Using the listing below, report each line holding the string "AExpr".

__DATA UNDER STUDY__.
>>

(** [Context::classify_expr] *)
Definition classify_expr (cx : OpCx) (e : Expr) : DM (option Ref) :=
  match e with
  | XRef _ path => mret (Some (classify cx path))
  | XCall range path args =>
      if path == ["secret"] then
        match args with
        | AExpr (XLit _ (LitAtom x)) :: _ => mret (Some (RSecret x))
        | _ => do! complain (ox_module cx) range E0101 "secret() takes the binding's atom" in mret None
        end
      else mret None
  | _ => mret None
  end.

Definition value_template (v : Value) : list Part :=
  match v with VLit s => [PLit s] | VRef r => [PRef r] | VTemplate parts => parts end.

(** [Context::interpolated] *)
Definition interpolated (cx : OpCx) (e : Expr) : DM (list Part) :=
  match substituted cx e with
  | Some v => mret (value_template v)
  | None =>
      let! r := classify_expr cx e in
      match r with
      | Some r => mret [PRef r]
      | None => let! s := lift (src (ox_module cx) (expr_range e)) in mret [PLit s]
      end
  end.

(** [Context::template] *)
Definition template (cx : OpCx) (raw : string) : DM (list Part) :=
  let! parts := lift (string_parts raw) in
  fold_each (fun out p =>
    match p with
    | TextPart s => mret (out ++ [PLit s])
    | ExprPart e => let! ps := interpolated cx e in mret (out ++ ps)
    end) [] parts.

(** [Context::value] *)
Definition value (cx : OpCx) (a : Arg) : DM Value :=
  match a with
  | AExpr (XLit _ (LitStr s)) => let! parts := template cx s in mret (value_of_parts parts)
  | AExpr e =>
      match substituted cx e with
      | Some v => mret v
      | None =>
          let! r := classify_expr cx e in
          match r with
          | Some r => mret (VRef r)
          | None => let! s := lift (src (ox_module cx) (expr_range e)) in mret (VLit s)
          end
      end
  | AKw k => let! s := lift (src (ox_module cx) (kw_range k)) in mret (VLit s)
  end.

<<
>>

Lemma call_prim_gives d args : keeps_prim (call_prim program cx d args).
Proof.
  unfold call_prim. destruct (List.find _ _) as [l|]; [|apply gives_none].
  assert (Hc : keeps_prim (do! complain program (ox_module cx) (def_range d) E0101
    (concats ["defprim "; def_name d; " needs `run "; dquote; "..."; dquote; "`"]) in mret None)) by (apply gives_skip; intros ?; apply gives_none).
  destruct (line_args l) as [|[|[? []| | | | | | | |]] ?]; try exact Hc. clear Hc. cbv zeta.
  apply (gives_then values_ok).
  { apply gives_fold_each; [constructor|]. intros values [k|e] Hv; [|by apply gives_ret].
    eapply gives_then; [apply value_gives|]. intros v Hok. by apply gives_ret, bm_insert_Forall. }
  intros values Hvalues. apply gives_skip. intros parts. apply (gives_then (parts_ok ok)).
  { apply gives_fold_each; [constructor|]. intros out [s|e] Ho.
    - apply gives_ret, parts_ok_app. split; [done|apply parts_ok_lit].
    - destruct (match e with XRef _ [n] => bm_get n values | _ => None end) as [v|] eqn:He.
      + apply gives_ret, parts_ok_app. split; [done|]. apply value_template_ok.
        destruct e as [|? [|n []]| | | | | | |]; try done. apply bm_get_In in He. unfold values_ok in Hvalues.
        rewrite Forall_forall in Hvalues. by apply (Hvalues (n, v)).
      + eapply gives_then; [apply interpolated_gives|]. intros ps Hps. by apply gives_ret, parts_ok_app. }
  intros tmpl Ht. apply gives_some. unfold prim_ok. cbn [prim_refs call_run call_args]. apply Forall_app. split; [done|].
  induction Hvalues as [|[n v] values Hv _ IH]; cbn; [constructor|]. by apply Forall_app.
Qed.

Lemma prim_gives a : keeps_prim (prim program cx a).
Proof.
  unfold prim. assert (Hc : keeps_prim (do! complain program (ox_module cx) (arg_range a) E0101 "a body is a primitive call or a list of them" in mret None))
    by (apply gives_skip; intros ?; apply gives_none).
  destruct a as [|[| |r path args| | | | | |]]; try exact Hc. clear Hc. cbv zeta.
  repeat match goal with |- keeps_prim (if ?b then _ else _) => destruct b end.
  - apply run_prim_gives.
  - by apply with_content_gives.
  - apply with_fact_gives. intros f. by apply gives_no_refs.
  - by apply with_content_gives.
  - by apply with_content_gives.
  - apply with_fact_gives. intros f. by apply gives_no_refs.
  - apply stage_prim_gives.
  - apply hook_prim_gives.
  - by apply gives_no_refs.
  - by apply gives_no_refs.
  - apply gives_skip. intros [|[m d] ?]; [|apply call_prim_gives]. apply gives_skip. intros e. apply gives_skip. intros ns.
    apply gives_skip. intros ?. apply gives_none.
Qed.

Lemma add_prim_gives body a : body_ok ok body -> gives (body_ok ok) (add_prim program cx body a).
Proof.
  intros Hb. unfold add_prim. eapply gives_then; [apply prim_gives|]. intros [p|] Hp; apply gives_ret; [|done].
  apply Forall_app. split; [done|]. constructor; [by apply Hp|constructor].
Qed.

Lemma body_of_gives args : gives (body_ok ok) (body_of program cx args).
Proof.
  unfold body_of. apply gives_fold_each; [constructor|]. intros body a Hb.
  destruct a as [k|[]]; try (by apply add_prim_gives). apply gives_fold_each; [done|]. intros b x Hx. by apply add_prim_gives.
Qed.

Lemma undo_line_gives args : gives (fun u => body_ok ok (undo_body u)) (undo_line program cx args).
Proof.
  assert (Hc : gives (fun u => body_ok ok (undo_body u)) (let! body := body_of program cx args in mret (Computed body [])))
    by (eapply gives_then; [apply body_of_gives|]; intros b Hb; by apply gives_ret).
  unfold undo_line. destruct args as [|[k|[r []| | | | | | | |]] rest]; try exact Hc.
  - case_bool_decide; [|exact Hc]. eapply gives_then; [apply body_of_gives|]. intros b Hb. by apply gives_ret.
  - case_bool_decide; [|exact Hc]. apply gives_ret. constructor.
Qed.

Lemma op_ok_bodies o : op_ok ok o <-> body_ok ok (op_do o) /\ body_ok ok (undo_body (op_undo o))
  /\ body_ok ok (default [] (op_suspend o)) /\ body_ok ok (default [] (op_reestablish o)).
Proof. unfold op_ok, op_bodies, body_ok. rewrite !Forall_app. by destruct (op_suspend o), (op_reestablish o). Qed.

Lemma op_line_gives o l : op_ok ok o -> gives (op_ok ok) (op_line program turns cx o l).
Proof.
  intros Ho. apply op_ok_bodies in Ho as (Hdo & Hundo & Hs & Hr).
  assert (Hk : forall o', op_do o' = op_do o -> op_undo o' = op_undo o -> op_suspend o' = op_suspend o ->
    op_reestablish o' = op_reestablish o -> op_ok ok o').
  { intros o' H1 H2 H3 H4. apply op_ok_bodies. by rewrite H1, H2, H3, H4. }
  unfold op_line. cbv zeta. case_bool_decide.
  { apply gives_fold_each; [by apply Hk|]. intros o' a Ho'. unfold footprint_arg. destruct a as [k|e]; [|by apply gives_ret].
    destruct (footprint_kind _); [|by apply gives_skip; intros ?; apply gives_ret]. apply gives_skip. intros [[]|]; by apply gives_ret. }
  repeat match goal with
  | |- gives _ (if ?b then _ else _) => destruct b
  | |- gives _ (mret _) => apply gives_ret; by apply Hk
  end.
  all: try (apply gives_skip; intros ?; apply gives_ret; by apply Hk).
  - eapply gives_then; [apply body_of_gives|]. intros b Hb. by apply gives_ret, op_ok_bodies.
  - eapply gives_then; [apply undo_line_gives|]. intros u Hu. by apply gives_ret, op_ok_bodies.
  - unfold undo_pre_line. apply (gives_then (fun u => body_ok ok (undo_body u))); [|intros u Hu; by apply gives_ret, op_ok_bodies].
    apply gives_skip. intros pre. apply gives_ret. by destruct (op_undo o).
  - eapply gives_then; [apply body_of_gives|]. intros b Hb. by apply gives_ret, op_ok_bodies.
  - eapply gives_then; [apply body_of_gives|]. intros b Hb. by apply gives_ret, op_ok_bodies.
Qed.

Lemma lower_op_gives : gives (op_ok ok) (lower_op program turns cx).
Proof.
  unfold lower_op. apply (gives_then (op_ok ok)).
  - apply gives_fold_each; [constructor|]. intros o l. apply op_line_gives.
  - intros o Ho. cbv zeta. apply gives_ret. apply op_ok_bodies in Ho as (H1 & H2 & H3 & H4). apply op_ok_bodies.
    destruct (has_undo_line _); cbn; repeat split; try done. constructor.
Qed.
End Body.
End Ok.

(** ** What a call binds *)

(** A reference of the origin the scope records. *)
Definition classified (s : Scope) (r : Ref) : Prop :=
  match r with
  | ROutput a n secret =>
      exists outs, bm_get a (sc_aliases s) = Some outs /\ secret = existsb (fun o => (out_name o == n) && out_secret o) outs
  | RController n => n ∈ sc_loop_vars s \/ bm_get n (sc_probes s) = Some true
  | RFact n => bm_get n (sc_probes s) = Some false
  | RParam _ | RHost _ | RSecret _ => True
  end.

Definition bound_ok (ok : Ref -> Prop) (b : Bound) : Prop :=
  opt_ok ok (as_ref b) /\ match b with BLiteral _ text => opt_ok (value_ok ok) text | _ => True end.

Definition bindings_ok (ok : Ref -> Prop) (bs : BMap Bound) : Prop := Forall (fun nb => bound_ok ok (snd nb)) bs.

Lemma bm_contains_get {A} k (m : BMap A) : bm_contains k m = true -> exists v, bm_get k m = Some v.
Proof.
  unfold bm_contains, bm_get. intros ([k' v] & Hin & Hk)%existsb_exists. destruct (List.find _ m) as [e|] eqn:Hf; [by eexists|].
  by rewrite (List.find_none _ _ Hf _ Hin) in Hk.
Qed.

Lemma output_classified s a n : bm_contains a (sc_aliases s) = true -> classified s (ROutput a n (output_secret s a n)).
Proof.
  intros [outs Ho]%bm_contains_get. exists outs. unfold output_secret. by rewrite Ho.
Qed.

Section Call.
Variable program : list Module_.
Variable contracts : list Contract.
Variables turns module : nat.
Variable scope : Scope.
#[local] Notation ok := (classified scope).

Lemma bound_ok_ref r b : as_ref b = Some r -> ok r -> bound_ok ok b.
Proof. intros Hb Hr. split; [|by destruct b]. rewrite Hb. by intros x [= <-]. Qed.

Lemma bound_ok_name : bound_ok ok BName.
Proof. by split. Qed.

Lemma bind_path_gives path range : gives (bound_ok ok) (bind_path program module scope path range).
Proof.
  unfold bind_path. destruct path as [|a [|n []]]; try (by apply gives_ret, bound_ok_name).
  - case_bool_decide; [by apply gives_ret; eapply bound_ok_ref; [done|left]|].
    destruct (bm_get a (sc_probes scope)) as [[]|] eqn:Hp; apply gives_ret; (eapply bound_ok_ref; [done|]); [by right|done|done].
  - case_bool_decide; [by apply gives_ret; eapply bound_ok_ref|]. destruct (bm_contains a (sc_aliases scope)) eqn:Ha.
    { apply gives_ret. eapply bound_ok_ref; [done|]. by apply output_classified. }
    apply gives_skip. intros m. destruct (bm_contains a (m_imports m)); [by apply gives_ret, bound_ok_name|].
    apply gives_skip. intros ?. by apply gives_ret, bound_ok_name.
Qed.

<<
>>

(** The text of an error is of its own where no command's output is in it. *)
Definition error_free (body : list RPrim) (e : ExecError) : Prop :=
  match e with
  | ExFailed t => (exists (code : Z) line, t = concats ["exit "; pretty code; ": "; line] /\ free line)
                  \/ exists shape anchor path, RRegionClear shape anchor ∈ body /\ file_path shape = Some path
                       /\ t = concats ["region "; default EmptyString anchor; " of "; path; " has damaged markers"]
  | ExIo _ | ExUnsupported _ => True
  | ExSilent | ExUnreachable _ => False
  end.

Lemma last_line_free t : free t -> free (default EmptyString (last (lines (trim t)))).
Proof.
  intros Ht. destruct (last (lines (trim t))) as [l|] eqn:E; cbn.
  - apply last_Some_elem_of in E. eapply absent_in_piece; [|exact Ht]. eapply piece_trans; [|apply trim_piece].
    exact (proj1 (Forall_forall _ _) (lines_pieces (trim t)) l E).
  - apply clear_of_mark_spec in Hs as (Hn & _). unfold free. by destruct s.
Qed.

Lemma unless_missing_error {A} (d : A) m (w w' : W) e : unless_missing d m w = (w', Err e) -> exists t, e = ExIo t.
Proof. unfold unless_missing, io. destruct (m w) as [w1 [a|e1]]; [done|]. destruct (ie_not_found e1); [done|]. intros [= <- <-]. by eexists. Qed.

<<

__ANSWER TO THE EXERCISE__.
        | AExpr (XLit _ (LitAtom x)) :: _ => mret (Some (RSecret x))
  | AExpr (XLit _ (LitStr s)) => let! parts := template cx s in mret (value_of_parts parts)
  | AExpr e =>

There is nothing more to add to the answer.